WHAT IS REQUIRED
Transcribe only part of the material below: the lines from the one containing "Definition diffIdentificationFieldVersions (before" through the one containing "diff (lbl_Name before)", inclusive, exactly as written.
◇ ◇ ◇ ◇ ◇ ◇ ◇
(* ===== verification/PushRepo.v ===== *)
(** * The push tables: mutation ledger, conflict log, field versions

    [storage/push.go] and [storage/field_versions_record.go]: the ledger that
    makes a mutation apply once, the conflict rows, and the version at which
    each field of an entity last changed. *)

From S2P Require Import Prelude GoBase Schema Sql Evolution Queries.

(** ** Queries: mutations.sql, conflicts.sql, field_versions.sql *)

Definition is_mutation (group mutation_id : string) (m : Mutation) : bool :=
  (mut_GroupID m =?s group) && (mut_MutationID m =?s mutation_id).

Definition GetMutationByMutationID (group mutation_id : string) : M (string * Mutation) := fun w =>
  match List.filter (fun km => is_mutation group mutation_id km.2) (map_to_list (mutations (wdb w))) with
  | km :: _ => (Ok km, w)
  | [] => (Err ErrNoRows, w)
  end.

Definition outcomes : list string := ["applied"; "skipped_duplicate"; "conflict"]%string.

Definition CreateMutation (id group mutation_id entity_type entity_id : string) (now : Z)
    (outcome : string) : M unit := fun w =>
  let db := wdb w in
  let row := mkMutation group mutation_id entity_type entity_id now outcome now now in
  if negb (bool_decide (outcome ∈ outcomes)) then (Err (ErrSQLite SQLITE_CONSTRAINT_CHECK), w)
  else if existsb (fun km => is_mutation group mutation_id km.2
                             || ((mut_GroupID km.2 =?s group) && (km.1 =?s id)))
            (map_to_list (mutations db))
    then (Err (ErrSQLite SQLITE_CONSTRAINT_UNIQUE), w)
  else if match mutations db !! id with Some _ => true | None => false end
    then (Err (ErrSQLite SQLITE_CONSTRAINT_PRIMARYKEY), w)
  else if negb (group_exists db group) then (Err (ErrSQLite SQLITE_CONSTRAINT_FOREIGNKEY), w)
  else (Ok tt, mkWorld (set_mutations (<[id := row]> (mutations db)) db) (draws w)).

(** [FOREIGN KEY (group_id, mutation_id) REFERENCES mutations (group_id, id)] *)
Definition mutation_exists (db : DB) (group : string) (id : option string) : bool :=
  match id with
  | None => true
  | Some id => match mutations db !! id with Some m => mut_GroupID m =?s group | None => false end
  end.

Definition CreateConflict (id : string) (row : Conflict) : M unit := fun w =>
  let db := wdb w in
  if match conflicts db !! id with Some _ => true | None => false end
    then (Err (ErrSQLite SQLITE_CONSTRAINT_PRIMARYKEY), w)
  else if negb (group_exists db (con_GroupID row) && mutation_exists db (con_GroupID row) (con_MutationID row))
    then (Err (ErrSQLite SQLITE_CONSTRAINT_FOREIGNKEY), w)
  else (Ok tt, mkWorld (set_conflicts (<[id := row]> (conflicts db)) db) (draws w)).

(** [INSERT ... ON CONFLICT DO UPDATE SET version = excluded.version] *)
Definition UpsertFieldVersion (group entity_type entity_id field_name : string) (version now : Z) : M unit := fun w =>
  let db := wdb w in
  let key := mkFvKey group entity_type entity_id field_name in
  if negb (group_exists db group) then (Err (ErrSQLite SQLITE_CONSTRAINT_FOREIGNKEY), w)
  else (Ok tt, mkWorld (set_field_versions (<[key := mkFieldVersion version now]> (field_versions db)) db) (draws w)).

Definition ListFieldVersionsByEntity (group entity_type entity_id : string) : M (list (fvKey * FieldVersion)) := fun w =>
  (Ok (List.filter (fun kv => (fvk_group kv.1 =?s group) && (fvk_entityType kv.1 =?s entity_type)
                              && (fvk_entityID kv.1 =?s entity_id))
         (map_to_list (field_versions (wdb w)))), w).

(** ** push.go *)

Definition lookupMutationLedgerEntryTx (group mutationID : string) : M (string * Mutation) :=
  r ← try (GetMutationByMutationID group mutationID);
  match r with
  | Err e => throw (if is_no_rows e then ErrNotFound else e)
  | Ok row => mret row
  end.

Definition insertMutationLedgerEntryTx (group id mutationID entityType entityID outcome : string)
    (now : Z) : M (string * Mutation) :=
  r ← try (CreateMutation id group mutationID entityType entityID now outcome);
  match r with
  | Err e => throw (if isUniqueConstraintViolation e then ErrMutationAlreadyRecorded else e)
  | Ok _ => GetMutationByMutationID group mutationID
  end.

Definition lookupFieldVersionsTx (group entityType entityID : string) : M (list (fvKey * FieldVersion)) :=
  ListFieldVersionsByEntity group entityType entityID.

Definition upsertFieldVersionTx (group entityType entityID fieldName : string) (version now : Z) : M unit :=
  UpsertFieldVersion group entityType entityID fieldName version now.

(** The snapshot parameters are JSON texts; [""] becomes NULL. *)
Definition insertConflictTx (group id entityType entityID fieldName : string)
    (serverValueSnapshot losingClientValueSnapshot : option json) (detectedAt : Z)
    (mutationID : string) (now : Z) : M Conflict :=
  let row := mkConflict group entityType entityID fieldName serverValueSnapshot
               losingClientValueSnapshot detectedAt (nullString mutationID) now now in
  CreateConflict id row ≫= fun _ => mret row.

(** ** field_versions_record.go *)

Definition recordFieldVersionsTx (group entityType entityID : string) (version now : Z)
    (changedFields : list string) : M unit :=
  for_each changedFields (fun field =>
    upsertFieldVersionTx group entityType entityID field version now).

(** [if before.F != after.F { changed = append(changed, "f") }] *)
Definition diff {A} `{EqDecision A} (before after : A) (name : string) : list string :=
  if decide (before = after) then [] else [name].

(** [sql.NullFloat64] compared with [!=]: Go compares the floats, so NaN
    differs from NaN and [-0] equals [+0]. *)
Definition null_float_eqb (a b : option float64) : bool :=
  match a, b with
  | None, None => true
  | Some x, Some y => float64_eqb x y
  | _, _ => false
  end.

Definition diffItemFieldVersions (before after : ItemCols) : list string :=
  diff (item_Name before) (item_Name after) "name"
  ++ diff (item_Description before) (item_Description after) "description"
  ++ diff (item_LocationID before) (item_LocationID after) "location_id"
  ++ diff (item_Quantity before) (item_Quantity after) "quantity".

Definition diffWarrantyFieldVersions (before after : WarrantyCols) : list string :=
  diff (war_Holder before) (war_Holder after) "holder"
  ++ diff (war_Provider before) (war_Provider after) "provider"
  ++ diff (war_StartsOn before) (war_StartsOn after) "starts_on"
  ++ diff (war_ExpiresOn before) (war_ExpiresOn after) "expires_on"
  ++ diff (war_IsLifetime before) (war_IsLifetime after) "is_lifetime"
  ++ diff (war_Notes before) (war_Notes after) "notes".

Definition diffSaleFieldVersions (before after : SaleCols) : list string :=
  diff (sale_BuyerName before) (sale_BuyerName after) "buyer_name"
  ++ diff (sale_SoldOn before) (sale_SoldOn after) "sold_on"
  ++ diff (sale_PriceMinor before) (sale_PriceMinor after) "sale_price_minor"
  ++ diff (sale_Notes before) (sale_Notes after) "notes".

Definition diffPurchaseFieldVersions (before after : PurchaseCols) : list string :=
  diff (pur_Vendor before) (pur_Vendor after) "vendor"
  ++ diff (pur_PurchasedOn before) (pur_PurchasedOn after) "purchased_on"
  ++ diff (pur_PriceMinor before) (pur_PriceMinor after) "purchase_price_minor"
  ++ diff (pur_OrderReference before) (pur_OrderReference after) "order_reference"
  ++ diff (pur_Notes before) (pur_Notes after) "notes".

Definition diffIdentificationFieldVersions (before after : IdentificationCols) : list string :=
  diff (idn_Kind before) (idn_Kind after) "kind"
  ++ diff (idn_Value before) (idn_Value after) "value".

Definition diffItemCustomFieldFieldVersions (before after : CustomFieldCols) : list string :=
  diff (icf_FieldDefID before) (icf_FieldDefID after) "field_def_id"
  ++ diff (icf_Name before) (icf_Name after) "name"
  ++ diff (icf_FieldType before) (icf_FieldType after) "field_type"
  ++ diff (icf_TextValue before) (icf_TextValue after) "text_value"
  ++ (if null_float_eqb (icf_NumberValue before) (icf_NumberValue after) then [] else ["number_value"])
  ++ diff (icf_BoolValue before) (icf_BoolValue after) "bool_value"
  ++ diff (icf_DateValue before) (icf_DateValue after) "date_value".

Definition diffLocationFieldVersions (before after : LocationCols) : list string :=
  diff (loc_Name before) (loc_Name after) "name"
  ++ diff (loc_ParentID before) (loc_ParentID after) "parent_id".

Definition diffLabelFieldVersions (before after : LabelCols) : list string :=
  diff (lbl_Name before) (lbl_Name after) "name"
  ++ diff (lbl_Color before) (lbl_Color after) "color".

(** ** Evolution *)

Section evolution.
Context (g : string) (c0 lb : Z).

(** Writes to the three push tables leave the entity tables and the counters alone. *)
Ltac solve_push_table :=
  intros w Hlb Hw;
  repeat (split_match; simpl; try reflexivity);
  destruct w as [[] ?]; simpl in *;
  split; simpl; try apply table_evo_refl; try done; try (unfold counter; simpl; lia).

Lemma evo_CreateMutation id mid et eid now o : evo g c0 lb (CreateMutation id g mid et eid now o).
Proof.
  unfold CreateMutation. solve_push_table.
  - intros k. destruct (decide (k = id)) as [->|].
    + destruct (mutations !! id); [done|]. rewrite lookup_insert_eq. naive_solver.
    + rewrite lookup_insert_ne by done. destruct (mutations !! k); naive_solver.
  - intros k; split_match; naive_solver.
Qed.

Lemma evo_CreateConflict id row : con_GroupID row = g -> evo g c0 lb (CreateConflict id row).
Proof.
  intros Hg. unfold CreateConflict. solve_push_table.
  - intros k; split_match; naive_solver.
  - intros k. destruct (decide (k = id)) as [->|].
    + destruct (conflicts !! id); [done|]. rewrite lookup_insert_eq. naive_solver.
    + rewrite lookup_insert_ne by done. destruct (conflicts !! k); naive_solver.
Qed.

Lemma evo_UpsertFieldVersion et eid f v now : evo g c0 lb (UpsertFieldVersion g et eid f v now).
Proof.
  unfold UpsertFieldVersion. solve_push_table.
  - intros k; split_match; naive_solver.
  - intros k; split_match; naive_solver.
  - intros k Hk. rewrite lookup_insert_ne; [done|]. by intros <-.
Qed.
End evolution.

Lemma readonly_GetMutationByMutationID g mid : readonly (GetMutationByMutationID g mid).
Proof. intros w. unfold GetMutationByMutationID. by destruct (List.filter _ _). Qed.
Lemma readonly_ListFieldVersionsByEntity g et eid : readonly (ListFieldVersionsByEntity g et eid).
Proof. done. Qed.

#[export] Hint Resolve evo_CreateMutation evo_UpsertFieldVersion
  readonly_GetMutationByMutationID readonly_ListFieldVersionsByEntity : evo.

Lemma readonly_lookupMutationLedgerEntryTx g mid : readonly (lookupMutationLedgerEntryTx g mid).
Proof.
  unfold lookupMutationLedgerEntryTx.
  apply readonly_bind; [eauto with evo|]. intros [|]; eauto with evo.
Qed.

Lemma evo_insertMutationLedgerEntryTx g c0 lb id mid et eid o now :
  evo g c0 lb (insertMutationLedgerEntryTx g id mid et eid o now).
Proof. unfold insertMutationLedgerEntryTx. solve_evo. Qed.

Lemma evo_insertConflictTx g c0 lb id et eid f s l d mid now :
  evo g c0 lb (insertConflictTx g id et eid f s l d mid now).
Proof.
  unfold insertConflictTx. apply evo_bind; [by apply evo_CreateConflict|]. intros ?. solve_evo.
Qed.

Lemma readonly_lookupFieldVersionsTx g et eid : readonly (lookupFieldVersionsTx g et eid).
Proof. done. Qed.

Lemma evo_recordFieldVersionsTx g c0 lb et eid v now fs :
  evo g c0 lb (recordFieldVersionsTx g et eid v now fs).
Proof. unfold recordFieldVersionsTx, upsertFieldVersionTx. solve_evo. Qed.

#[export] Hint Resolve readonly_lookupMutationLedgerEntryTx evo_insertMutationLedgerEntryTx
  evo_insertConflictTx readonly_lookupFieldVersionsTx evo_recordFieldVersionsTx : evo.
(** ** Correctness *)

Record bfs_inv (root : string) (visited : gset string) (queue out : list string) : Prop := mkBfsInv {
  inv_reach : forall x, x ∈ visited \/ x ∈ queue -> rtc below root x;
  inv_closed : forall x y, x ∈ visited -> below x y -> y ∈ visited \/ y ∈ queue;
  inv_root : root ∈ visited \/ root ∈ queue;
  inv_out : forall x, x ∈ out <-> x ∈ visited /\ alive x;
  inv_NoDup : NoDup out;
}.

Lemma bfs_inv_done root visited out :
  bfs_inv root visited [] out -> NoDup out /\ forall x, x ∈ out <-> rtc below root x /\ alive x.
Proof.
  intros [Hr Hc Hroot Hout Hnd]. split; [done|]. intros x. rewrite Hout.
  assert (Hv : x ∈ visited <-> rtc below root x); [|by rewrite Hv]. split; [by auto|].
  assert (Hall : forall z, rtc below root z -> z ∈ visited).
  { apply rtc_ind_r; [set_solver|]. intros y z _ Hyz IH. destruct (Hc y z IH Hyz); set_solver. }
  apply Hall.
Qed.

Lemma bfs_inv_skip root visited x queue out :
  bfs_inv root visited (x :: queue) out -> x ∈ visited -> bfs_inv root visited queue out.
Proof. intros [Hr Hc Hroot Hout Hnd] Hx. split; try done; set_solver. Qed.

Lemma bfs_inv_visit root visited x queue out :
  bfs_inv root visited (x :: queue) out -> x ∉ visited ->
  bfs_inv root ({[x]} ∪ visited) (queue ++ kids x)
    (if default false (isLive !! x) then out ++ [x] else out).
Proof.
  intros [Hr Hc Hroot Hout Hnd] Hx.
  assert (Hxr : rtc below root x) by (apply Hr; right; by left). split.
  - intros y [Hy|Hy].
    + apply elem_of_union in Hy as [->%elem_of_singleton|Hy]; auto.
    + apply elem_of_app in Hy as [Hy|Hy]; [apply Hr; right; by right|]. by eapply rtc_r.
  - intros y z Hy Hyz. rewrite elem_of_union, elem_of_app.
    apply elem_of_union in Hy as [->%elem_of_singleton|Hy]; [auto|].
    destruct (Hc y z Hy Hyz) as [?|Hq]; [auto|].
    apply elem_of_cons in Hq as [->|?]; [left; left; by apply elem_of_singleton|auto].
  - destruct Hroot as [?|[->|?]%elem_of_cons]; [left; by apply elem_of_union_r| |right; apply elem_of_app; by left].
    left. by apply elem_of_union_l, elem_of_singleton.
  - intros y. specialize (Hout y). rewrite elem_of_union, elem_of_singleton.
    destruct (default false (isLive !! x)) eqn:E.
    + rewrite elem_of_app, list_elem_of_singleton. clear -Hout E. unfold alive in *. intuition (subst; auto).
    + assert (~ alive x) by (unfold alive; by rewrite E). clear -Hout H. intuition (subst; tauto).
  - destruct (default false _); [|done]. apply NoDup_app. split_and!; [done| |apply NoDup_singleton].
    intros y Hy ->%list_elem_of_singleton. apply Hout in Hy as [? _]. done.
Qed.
◇ ◇ ◇ ◇ ◇ ◇ ◇
TASK RESULT
Definition diffIdentificationFieldVersions (before after : IdentificationCols) : list string :=
  diff (idn_Kind before) (idn_Kind after) "kind"
  ++ diff (idn_Value before) (idn_Value after) "value".

Definition diffItemCustomFieldFieldVersions (before after : CustomFieldCols) : list string :=
  diff (icf_FieldDefID before) (icf_FieldDefID after) "field_def_id"
  ++ diff (icf_Name before) (icf_Name after) "name"
  ++ diff (icf_FieldType before) (icf_FieldType after) "field_type"
  ++ diff (icf_TextValue before) (icf_TextValue after) "text_value"
  ++ (if null_float_eqb (icf_NumberValue before) (icf_NumberValue after) then [] else ["number_value"])
  ++ diff (icf_BoolValue before) (icf_BoolValue after) "bool_value"
  ++ diff (icf_DateValue before) (icf_DateValue after) "date_value".

Definition diffLocationFieldVersions (before after : LocationCols) : list string :=
  diff (loc_Name before) (loc_Name after) "name"
  ++ diff (loc_ParentID before) (loc_ParentID after) "parent_id".

Definition diffLabelFieldVersions (before after : LabelCols) : list string :=
  diff (lbl_Name before) (lbl_Name after) "name"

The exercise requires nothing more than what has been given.